The second is also very vivid in my mind, I was researching greatness. I was working closely with a missionary in Uganda so I asked him and we had some tea. I asked him – what can you do to achieve greatness? And this is what he said:

You know what, all the people you consider great, at the end of it they’re just people. They have the same worries, the same doubts. All they do is act. You don’t seek greatness, what you seek is to make a difference of what you can where you are. We should not focus on the impact that we’re going to make but focus on what we’re producing in the here and now. The source of the river, never knows how far the river goes. The source never knows or cares where the water goes, it just gushes out water. As leaders we need to make sure that what we’re producing is blessing people. We don’t start by looking at the impact, we start by looking at what we can contribute, what we can do and then the impact will come in later. Instead of saying ‘this is where I want my message to get’ or ‘this is who I want to hear my message’, we ought to focus on ‘this is what I’m going to give to the world’. Focus on what we want to give to the world not how far the reach is. You never know who it could have a profound impact on.

What inspires you most about our young leaders?
These leaders have an insatiable desire to make a difference and they are ready to anything necessary to achieve their vision. TCT has always chosen dynamic young people who are able to outgrow the organization. Also the diversity among them and unique creativity.

What can others learn from our future young leaders?
They can learn that when passion is harnessed and channeled, it is capable of great good and can change the world. They can also learn that resources invested in young people are not wasted. Many young people have seen talkers but when they meet people who walk the talk and who back their talk with resource investment, they are capable of accomplishing great things as a result of believing in themselves.

What tangible difference do you think TCT could make in DRC / around the world?
You need to hear the stories, that’s the only way you can touch what TCT is doing. We have many stories and they have gone on to do many things. The tangible difference to me is those lives and those stories of transformation.

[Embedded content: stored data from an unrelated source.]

(* ===== verification/Bio.v ===== *)
(** * Bio.c: the buffer cache

    1024 groups of 16 buffers; group [g] holds the blocks whose number is [g]
    modulo 1024, in a list ordered by recency of use.  A buffer is identified by
    [16 * group + index]; the circular [prev]/[next] list of a group is the list
    of its buffers from [head.next] on.  The sleep lock of Sleeplock.c is part of
    the buffer; the calls of [wakeup] are recorded in [woken] (Thread.v gives
    their effect).  [disk] is what [sdRead] reads: the device number is not passed
    to the driver. *)

From S2P Require Import Prelude CType Queue.

Definition BSIZE : Z := 512.
Definition NBUF : nat := 16.
Definition BCACHE_GROUP_NUM : Z := 1024.

Record buf := mkBuf {
  valid : bool;
  dev : Z;
  blockno : Z;
  locked : bool;
  owner_tid : Z;
  refcnt : Z;
  data : list Z;
}.

Record BState := mkB {
  disk : gmap Z (list Z);
  bufs : gmap Z buf;
  lru : gmap Z (list Z);
  cur_tid : Z;
  woken : list Z;
}.

Definition zero_block : list Z := replicate 512 0.
Definition buf0 : buf := mkBuf false 0 0 false 0 0 zero_block.

Definition getbuf (s : BState) (b : Z) : buf := default buf0 (bufs s !! b).
Definition setbuf (b : Z) (f : buf -> buf) (s : BState) : BState :=
  mkB (disk s) (<[b := f (getbuf s b)]> (bufs s)) (lru s) (cur_tid s) (woken s).
Definition set_lru (g : Z) (l : list Z) (s : BState) : BState :=
  mkB (disk s) (bufs s) (<[g := l]> (lru s)) (cur_tid s) (woken s).
Definition group_list (s : BState) (g : Z) : list Z := default [] (lru s !! g).
Definition disk_block (s : BState) (n : Z) : list Z := default zero_block (disk s !! n).
(* ===== verification/UserCopy.v ===== *)
(** * Page.c: copies between the kernel and user memory

    [copyin], [copyout] and [memsetOut] translate a user address page by page,
    fault pages in with [pageout] and break copy-on-write sharing before they
    write.  Kernel buffers are byte lists.  [pageout] reads the executable through
    the file system, so it is an argument here. *)

From S2P Require Import Prelude CType Mem Config Queue Page PageInv PageSpec.

Section user_copy.
Context {S : Type} `{!Part S MM}.
Context (pageout : Z -> Z -> M S Z).

(** The physical address of an address in the kernel's page table [kpgdir]. *)
Definition kaddr (kpgdir va : Z) : M S Z :=
  r ← lift (Page.pageLookup kpgdir (DOWN_ALIGN va PAGE_SIZE));
  if fst r =? 0 then panic else mret (fst r + PAGE_OFFSET va PAGE_SIZE).

Definition set_memory (f : gmap Z Z -> gmap Z Z) : M S unit := lift (modify (set_mem f)).
Definition read_memory {A} (f : gmap Z Z -> A) : M S A := lift (gets (fun mm => f (mem mm))).

(** The physical address to read at, for the page of [va]. *)
Definition resolve_read (pgdir va : Z) : M S Z :=
  r ← lift (Page.vir2phy pgdir va);
  if fst r =? 0 then pageout pgdir va else mret (fst r).

(** The physical address to write at: a shared page is copied first. *)
Definition resolve_write (pgdir va : Z) : M S Z :=
  r ← lift (Page.vir2phy pgdir va);
  if fst r =? 0 then pageout pgdir va
  else if default false (snd r) then lift (Page.cowHandler pgdir va)
  else mret (fst r).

Beyond that I think that TCT could have an impact not just in DRC but the world in three ways: 

Expand. Develop the programme to reach more people. The more people you have trained the more impact you’re likely to have. If you only train a few people they end up feeling isolated and meaningless. Whereas when you have a team of people you have people supporting one another and encouraging one another, they feel as thought they are part of a community. As this grows we could have an army of people who are leaders.

Alumni.  Find ways of identifying the people who have gone through our programmes and are in a position of influence and think about a way of continuing to support them. Identify our best students and find a way to take them to the next level of leadership. Providing them with the support they need to increase their influence.

Strategy. As well as the advocacy work done by TCT, we could do studies and scenarios of a road map for difference. These would be presented to leaders and influencers. TCT could make sure that we sit together and create a development programme for a town or a village not just the individuals within them. TCT could push the thinking, not just advocacy but also making change. Rather than just pointing out the issues we should be ready to produce an answer to the question –  what should we do?